TASK DETAILS:
Within the data below, find the string "least" and return each line where it occurs.

+++ EXTRACTED MATERIAL

(* ===== verification/ConcurrencyLimit.v ===== *)
(** * Concurrency limits

    Models [src/internal/ai/adapters/redis]: [ratelimit.go], which caps the requests
    of a tenant, a user or an API key that are in flight, and
    [upstream_concurrency.go], which caps the calls of one upstream account.  Both
    keep a Redis sorted set per scope: one member per slot, scored by the instant its
    lease ends.  Times are milliseconds; the Redis commands the scripts use are
    written out over a store whose keys may expire. *)

From stdpp Require Import pretty.
From S2P Require Import Prelude GoStrings Decimal UsageEvidence Request.
#[global] Open Scope Z_scope.

(** ** The Redis store *)

(** A sorted set and the instant its key expires. *)
Record zkey := MkZKey { zk_Members : gmap string Z; zk_Expires : option Z }.
Abbreviation redis := (gmap string zkey).

Section Commands.
Context (server : Z).
Implicit Types (key member : string) (r : redis).

(** A key is gone once the server clock has passed its expiry. *)
Definition zlive (z : zkey) : bool :=
  match zk_Expires z with Some at_ => server <=? at_ | None => true end.
Definition zread key r : option zkey :=
  match r !! key with Some z => if zlive z then Some z else None | None => None end.
(** A set without members is no key. *)
Definition zwrite key (z : zkey) r : redis :=
  if bool_decide (zk_Members z = ∅) then delete key r else <[key := z]> r.

Definition ZMEMBERS key r : gmap string Z :=
  match zread key r with Some z => zk_Members z | None => ∅ end.
Definition ZSCORE key member r : option Z := ZMEMBERS key r !! member.
Definition ZCARD key r : Z := Z.of_nat (size (ZMEMBERS key r)).
Definition ZCOUNT key (least : Z) r : Z :=
  Z.of_nat (size (filter (fun e : string * Z => least <= e.2) (ZMEMBERS key r))).
Definition ZREMRANGEBYSCORE key (upto : Z) r : redis :=
  match zread key r with
  | Some z => zwrite key (MkZKey (filter (fun e : string * Z => upto < e.2) (zk_Members z)) (zk_Expires z)) r
  | None => delete key r
  end.
Definition ZADD key (score : Z) member r : redis :=
  match zread key r with
  | Some z => <[key := MkZKey (<[member := score]> (zk_Members z)) (zk_Expires z)]> r
  | None => <[key := MkZKey {[member := score]} None]> r
  end.
Definition ZREM key member r : redis :=
  match zread key r with
  | Some z => zwrite key (MkZKey (delete member (zk_Members z)) (zk_Expires z)) r
  | None => delete key r
  end.
Definition PEXPIRE key (ttl : Z) r : redis :=
  match zread key r with
  | Some z => if ttl <=? 0 then delete key r
              else <[key := MkZKey (zk_Members z) (Some (server + ttl))]> r
  | None => delete key r
  end.

(** ** The scripts: the size of the set and whether a slot was taken *)

(** [concurrencyAcquireScript] ([ratelimit.go]) *)
Definition concurrencyAcquireScript key (now_ms expires_ms limit : Z) member (ttl_ms : Z) r
    : (Z * Z) * redis :=
  let r := ZREMRANGEBYSCORE key now_ms r in
  if bool_decide (is_Some (ZSCORE key member r)) then
    let r := PEXPIRE key ttl_ms r in ((ZCARD key r, 1), r)
  else
    let current := ZCARD key r in
    if limit <=? current then ((current, 0), r)
    else
      let r := ZADD key expires_ms member r in
      let r := PEXPIRE key ttl_ms r in
      ((current + 1, 1), r).

(** [upstreamConcurrencyAcquireScript] ([upstream_concurrency.go]) *)
Definition upstreamConcurrencyAcquireScript key (now_ms expires_ms limit : Z) member (ttl_ms : Z) r
    : (Z * Z) * redis :=
  let r := ZREMRANGEBYSCORE key now_ms r in
  if bool_decide (is_Some (ZSCORE key member r)) then
    let r := ZADD key expires_ms member r in
    let r := PEXPIRE key ttl_ms r in
    ((ZCARD key r, 1), r)
  else
    let current := ZCARD key r in
    if limit <=? current then
      let r := PEXPIRE key ttl_ms r in ((current, 0), r)
    else
      let r := ZADD key expires_ms member r in
      let r := PEXPIRE key ttl_ms r in
      ((current + 1, 1), r).
End Commands.

(** ** Calls over the network *)

(** A command reaches the server and is answered, runs but its reply is lost, or
    never runs. *)
Inductive delivery := Answered | ReplyLost | NotSent.
#[global] Instance delivery_eq_dec : EqDecision delivery.
Proof. solve_decision. Defined.

(** One command: the server's clock and its fate. *)
Record link := MkLink { lk_Server : Z; lk_Fate : delivery }.

Definition send {A} (l : link) (cmd : Z -> redis -> A * redis) (r : redis) : option A * redis :=
  match lk_Fate l with
  | Answered => let '(a, r) := cmd (lk_Server l) r in (Some a, r)
  | ReplyLost => (None, (cmd (lk_Server l) r).2)
  | NotSent => (None, r)
  end.

Inductive limit_error := ErrRateLimitExceeded | ErrRateLimiterUnavailable.
#[global] Instance limit_error_eq_dec : EqDecision limit_error.
Proof. solve_decision. Defined.

(** ** Upstream accounts ([UpstreamConcurrencyLimiter]) *)

Definition minute : Z := 60 * 1000.

Definition upstream_key (accountID : string) : string :=
  "ratelimit:upstream-account:" +:+ accountID +:+ ":concurrency".

(** [upstreamSlot] *)
Record upstreamSlot := MkSlot { us_Key : string; us_Member : string }.

(** [Acquire] of a configured limiter: [now] is the caller's clock, [anonymous] the
    name it makes up for a request without one.  [None] is no limit configured. *)
Definition UpstreamAcquire (now : Z) (l : link) (anonymous accountID requestID : string)
    (limit ttl : Z) (r : redis) : result limit_error (option upstreamSlot) * redis :=
  if (limit <=? 0) || bool_decide (accountID = "") then (Ok None, r)
  else
    let ttl := if ttl <=? 0 then minute else ttl in
    let key := upstream_key accountID in
    let member := if_empty requestID anonymous in
    let '(reply, r) := send l (fun server =>
      upstreamConcurrencyAcquireScript server key now (now + ttl) limit member (ttl + minute)) r in
    match reply with
    | None => (Err ErrRateLimiterUnavailable, r)
    | Some (_, granted) =>
        if granted =? 0 then (Err ErrRateLimitExceeded, r) else (Ok (Some (MkSlot key member)), r)
    end.

(** [upstreamSlot.Release] *)
Definition UpstreamRelease (l : link) (slot : option upstreamSlot) (r : redis) : redis :=
  match slot with
  | None => r
  | Some s => if bool_decide (us_Key s = "") then r
              else (send l (fun server r => (tt, ZREM server (us_Key s) (us_Member s) r)) r).2
  end.

(** [Available]: whether the account has a free slot. *)
Definition UpstreamAvailable (now : Z) (l : link) (accountID : string) (limit : Z) (r : redis) : option bool :=
  if limit <=? 0 then Some true
  else (fun n => n <? limit) <$>
       (send l (fun server r => (ZCOUNT server (upstream_key accountID) (now + 1) r, r)) r).1.

(** [upstreamSlotLeaseTTL] ([serving/execute_attempt.go]) *)
Definition upstreamSlotLeaseTTL (candidate : option RouteCandidate) : Z :=
  let ttl := match candidate with Some c => rc_MaxDuration c | None => 0 end in
  (if ttl <=? 0 then 5 * minute else ttl) + minute.

(** ** Callers ([RateLimiter]) *)

(** A row of [ai_runtime_limit_policies] *)
Record LimitPolicy := MkLimitPolicy {
  lp_ID : option string; lp_ScopeType : string; lp_ScopeID : string;
  lp_ConcurrencyLimit : option Z; lp_Status : string }.

(** [ListActiveRuntimeLimitPolicies] *)
Definition ListActiveRuntimeLimitPolicies (tenant user apiKey : string) (rows : list LimitPolicy)
    : list LimitPolicy :=
  order_by (fun a b => String.leb (lp_ScopeType a) (lp_ScopeType b))
    (List.filter (fun p => bool_decide (lp_Status p = "active") &&
      ((bool_decide (lp_ScopeType p = "tenant") && bool_decide (lp_ScopeID p = tenant)) ||
       (bool_decide (lp_ScopeType p = "user") && bool_decide (lp_ScopeID p = user)) ||
       (bool_decide (lp_ScopeType p = "api_key") && bool_decide (lp_ScopeID p = apiKey)))) rows).

Definition DefaultInFlightPerAccount : Z := 32.
(** [WithDefaultInFlight] *)
Definition WithDefaultInFlight (limit : Z) : Z := if limit <? 0 then 0 else limit.

(** The most a request may take, retries included ([domain.DefaultRouteTimeoutPreset]). *)
Definition defaultRetryMaxElapsed : Z := 15 * minute.
(** [RequestLeaseTTL] ([serving/budget.go]) *)
Definition RequestLeaseTTL : Z :=
  (if defaultRetryMaxElapsed <? minute then minute else defaultRetryMaxElapsed) + 2 * minute.

(** [uuidString] *)
Definition uuidString (id : option string) : string := default "" id.

Definition default_key (scope id : string) : string :=
  "ratelimit:default:" +:+ scope +:+ ":" +:+ id +:+ ":concurrency".
Definition policy_key (p : LimitPolicy) : string :=
  "ratelimit:" +:+ uuidString (lp_ID p) +:+ ":concurrency".

(** The positive limit of a policy. *)
Definition policy_limit (p : LimitPolicy) : option Z :=
  match lp_ConcurrencyLimit p with Some n => if 0 <? n then Some n else None | None => None end.

(** [configured]: a scope with an explicit limit. *)
Definition configured (policies : list LimitPolicy) (scope : string) : bool :=
  existsb (fun p => bool_decide (lp_ScopeType p = scope) && bool_decide (is_Some (policy_limit p))) policies.

Definition uses_api_key (sj : Subject) : bool := bool_decide (sj_AuthMethod sj = "api_key").

(** The slots [Acquire] takes, in its order: the default ones, then the policies'. *)
Definition wanted_slots (defaultInFlight : Z) (sj : Subject) (policies : list LimitPolicy)
    : list (string * Z) :=
  let defaults :=
    if (0 <? defaultInFlight) && negb (bool_decide (sj_TenantID sj = "")) then
      (if configured policies "tenant" then []
       else [(default_key "tenant" (sj_TenantID sj), defaultInFlight)]) ++
      (if bool_decide (sj_UserID sj = "") || configured policies "user" then []
       else [(default_key "user" (sj_UserID sj), defaultInFlight)])
    else [] in
  defaults ++
  omap (fun p =>
    if bool_decide (lp_ScopeType p = "api_key") && negb (uses_api_key sj) then None
    else (fun n => (policy_key p, n)) <$> policy_limit p) policies.

(** [concurrencyLease] *)
Record concurrencyLease := MkLease { cl_RequestID : string; cl_Keys : list string }.

(** [concurrencyLease.Release]: one [ZREM] per key, each with its own fate. *)
Definition LeaseRelease (links : nat -> link) (lease : concurrencyLease) (r : redis) : redis :=
  foldl (fun r '(l, key) => (send l (fun server r => (tt, ZREM server key (cl_RequestID lease) r)) r).2)
    r (imap (fun i key => (links i, key)) (cl_Keys lease)).

(** The closure [acquire]. *)
Definition acquire_slot (now : Z) (l : link) (key : string) (limit : Z) (lease : concurrencyLease)
    (r : redis) : result limit_error concurrencyLease * redis :=
  let ttl := RequestLeaseTTL in
  let '(reply, r) := send l (fun server =>
    concurrencyAcquireScript server key now (now + ttl) limit (cl_RequestID lease) (ttl + minute)) r in
  match reply with
  | None => (Err ErrRateLimiterUnavailable, r)
  | Some (_, granted) =>
      if granted =? 0 then (Err ErrRateLimitExceeded, r)
      else (Ok (MkLease (cl_RequestID lease) (cl_Keys lease ++ [key])), r)
  end.

(** The slots in turn; a failure releases those taken ([releaseOnError]). *)
Fixpoint acquire_slots (now : Z) (links released : nat -> link) (slots : list (string * Z))
    (lease : concurrencyLease) (r : redis) : result limit_error concurrencyLease * redis :=
  match slots with
  | [] => (Ok lease, r)
  | (key, limit) :: slots =>
      let '(res, r) := acquire_slot now (links (length (cl_Keys lease))) key limit lease r in
      match res with
      | Ok lease => acquire_slots now links released slots lease r
      | Err e => (Err e, LeaseRelease released lease r)
      end
  end.

(** [RateLimiter.Acquire]: [policies] is what the query answered ([None] a failure).
    [Ok None] is a request that needs no slot. *)
Definition RateLimiterAcquire (defaultInFlight now : Z) (links released : nat -> link)
    (anonymous : string) (subject : option Subject) (requestID : string)
    (policies : option (list LimitPolicy)) (r : redis)
    : result limit_error (option concurrencyLease) * redis :=
  match subject with
  | None => (Ok None, r)
  | Some sj =>
      match policies with
      | None => (Err ErrRateLimiterUnavailable, r)
      | Some policies =>
          let lease := MkLease (if_empty requestID anonymous) [] in
          let '(res, r) := acquire_slots now links released (wanted_slots defaultInFlight sj policies) lease r in
          match res with
          | Err e => (Err e, r)
          | Ok lease => (Ok (if bool_decide (cl_Keys lease = []) then None else Some lease), r)
          end
      end
  end.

++++++

FINISHED EXERCISE:
Definition ZCOUNT key (least : Z) r : Z :=
  Z.of_nat (size (filter (fun e : string * Z => least <= e.2) (ZMEMBERS key r))).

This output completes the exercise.